First, eugenics cannot be an individual project. Sanger thought that legalizing birth control would promote eugenics by its effects in the aggregate. Justice Thomas inadvertently concedes as much. He notes that eugenics was originally (and still is) defined as "improving stock" in the human species. Yet an individual decision by an individual woman to have one abortion (or even twenty abortions) can have no more than a marginal impact on the composition of the overall human gene pool. And if one thinks the law ought to forbid individual reproductive choices based on criteria such as race, then it would seem that Indiana's law is grossly underinclusive. By Justice Thomas's reasoning, a woman who rejects a mate based on his race (as a great many still do) is not just expressing a problematic private prejudice but is engaged in eugenics. That is another misuse of the term.

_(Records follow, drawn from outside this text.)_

(** A row of the user's table: its name and state, before the call, and the fields that
    [fillpstat] sets. *)
Definition PSTAT_SIZE : Z := 36.
Definition uload_pg (a : Z) : M tstate Z := um_load a.
Definition ustore_pg (a b : Z) : M tstate unit := pg ← gets (λ s, p_pgdir (cur s)); ps (on_env (tv_store pg a b)).
Fixpoint uload_list (a : Z) (n : nat) : M tstate (list Z) :=
  match n with
  | O => mret []
  | S n => b ← uload_pg a; bs ← uload_list (a + 1) n; mret (b :: bs)
  end.
Fixpoint ustore_list (a : Z) (bs : list Z) : M tstate unit :=
  match bs with
  | [] => mret tt
  | b :: bs => ustore_pg a (u8 b) ;; ustore_list (a + 1) bs
  end.
Fixpoint load_rows (a : Z) (n : nat) : M tstate (list pstat_t) :=
  match n with
  | O => mret []
  | S n =>
      name ← uload_list (a + 16) 16;
      state ← uload_pg (a + 32);
      rows ← load_rows (a + PSTAT_SIZE) n;
      mret (mkPstat 0 0 0 0 name state :: rows)
  end.
Definition row_word (x : Z) : list Z := [x; x / 256; x / 65536; x / 16777216].
Fixpoint store_rows (a : Z) (rows : list pstat_t) : M tstate unit :=
  match rows with
  | [] => mret tt
  | r :: rows =>
      ustore_list a (row_word (st_inuse r) ++ row_word (st_tickets r) ++ row_word (st_pid r) ++ row_word (st_ticks r)
        ++ st_name r ++ [st_state r]) ;;
      store_rows (a + PSTAT_SIZE) rows
  end.
Definition sys_getpinfo : M tstate (Z + bool) := ret (
  p ←? argptr 0 (PSTAT_SIZE * NPROC);
  old ← load_rows p (Z.to_nat NPROC);
  rows ← ps (fillpstat old);
  store_rows p rows ;;
  mret 0).

Definition sys_settickets : M tstate (Z + bool) := ret (
  n ←? argint 0;
  if n <? 10 then mret (-1) else ps (settickets n)).

(** ** Dispatch *)

(** The calls of sysfile.c, by number. *)
Context (file_calls : Z → option (M tstate (Z + bool))).
Definition NSYSCALLS : Z := 24.
Definition syscalls (num : Z) : option (M tstate (Z + bool)) :=
  if num =? 1 then Some sys_fork
  else if num =? 2 then Some sys_exit
  else if num =? 3 then Some sys_wait
  else if num =? 6 then Some sys_kill
  else if num =? 11 then Some sys_getpid
  else if num =? 12 then Some sys_sbrk
  else if num =? 13 then Some sys_sleep
  else if num =? 14 then Some sys_uptime
  else if num =? 22 then Some sys_getpinfo
  else if num =? 23 then Some sys_settickets
  else file_calls num.

Definition upd_cur (f : proc → proc) (s : tstate) : tstate :=
  match c_proc (ps_cpu (t_ps s)) with
  | Some me => set_ps (set_procs (alter f me (ps_proc (t_ps s))) (t_ps s)) s
  | None => s
  end.
Definition do_syscall : M tstate (option bool) :=
  syscall (λ s, tf_eax (p_tf (cur s))) (λ x, upd_cur (λ p, set_tf (set_eax x (p_tf p)) p))
    (λ _, ps (on_env tv_cprintf)) NSYSCALLS syscalls.

(** ** trap *)

(** How [trap] ends: it returns, or it has switched to the scheduler and will not come
    back ([exit]), or will, into the operations below. *)
Inductive tctl := TReturn | TExit (intena : bool) | TSyscall (intena : bool) | TYield (intena : bool).

Definition killed_now : M tstate bool :=
  o ← ps (on_cpu myproc);
  match o with
  | None => mret false
  | Some me => k ← ps (getp me p_killed); mret (negb (k =? 0))
  end.
Definition do_exit : M tstate tctl := e ← ps exit; mret (TExit e).

(** After a system call: [if(myproc()->killed) exit(); return;] *)
Definition trap_syscall_end : M tstate tctl :=
  me ← ps curproc;
  k ← ps (getp me p_killed);
  if negb (k =? 0) then do_exit else mret TReturn.
Definition trap_syscall (tf : trapframe) (tfp : Z) : M tstate tctl :=
  me ← ps curproc;
  k ← ps (getp me p_killed);
  if negb (k =? 0) then do_exit else
  ps (updp me (λ p, set_tf tf (set_tfp tfp p))) ;;
  r ← do_syscall;
  match r with
  | Some e => mret (TSyscall e)
  | None => trap_syscall_end
  end.

Definition timer_tick : M tstate unit :=
  ps (on_cpu (acquire Lk_ticks)) ;;
  modify (λ s, set_tticks (u32 (t_ticks s + 1)) s) ;;
  ps (wakeup ticks_chan) ;;
  ps (on_cpu (release Lk_ticks)).
Definition irq (h : M K (list chan)) : M tstate unit :=
  cs ← ps (on_env h); ps (wakeups cs) ;; ps (on_env tv_lapiceoi).
(** The [switch] on the trap number. *)
Definition trap_switch (tf : trapframe) : M tstate unit :=
  let n := tf_trapno tf in
  if n =? T_IRQ0 + IRQ_TIMER then when (cpuid =? 0) timer_tick ;; ps (on_env tv_lapiceoi)
  else if n =? T_IRQ0 + IRQ_IDE then irq tv_ideintr
  else if n =? T_IRQ0 + IRQ_IDE + 1 then mret tt
  else if n =? T_IRQ0 + IRQ_KBD then irq tv_kbdintr
  else if n =? T_IRQ0 + IRQ_COM1 then irq tv_uartintr
  else if (n =? T_IRQ0 + 7) || (n =? T_IRQ0 + IRQ_SPURIOUS) then ps (on_env tv_cprintf) ;; ps (on_env tv_lapiceoi)
  else
    o ← ps (on_cpu myproc);
    match o with
    | None => panic "trap"
    | Some me =>
        if Z.land (tf_cs tf) 3 =? 0 then panic "trap" else
        ps (on_env tv_cprintf) ;;
        ps (updp me (set_killed 1))
    end.

(** [if(myproc() && myproc()->killed && (tf->cs&3) == DPL_USER) exit();] *)
Definition exit_if_killed (tf : trapframe) (k : M tstate tctl) : M tstate tctl :=
  kd ← killed_now;
  if kd && (Z.land (tf_cs tf) 3 =? DPL_USER) then do_exit else k.
(** The end of [trap], after [yield]. *)
Definition trap_end (tf : trapframe) : M tstate tctl := exit_if_killed tf (mret TReturn).
Definition trap_yield_return (tf : trapframe) (intena : bool) : M tstate tctl :=
  ps (yield_return intena) ;; trap_end tf.

Definition trap (tf : trapframe) (tfp : Z) : M tstate tctl :=
  if tf_trapno tf =? T_SYSCALL then trap_syscall tf tfp else
  trap_switch tf ;;
  exit_if_killed tf (
    o ← ps (on_cpu myproc);
    run ← match o with
          | None => mret false
          | Some me => x ← ps (getp me p_state); mret (bool_decide (x = RUNNING))
          end;
    if run && (tf_trapno tf =? T_IRQ0 + IRQ_TIMER) then e ← ps yield; mret (TYield e) else trap_end tf).
End trap.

Second, as Justice Thomas acknowledges, Sanger opposed abortion. Thomas's argument thus goes like this: Sanger favored birth control on grounds of eugenics; she also opposed abortion; but the eugenics-based arguments she used in favor of legal birth control apply "with even greater force to abortion"; therefore, abortion is a form of eugenics. This has all the logic of the syllogism in Love and Death that culminates in the conclusion that "all men are Socrates." If some people could or did make arguments for legal abortion based on eugenics, we should reject those arguments, but we still need to evaluate other, untainted, arguments.

Hold on, you say. Justice Thomas doesn't contend that the association with eugenics undercuts the right to any abortion; he's only saying it undercuts a right to have an abortion based on the illicit criteria listed in the Indiana statute. Right?

Wrong. Justice Thomas starts and ends there, but in between he works himself into a lather about abortion in general. His argument really does appear to be one of guilt by association. Justice Thomas argues that because some people once favored a legal right to abortion for a bad reason, it should be banned today. To Clarence Thomas, all fetuses are Socrates.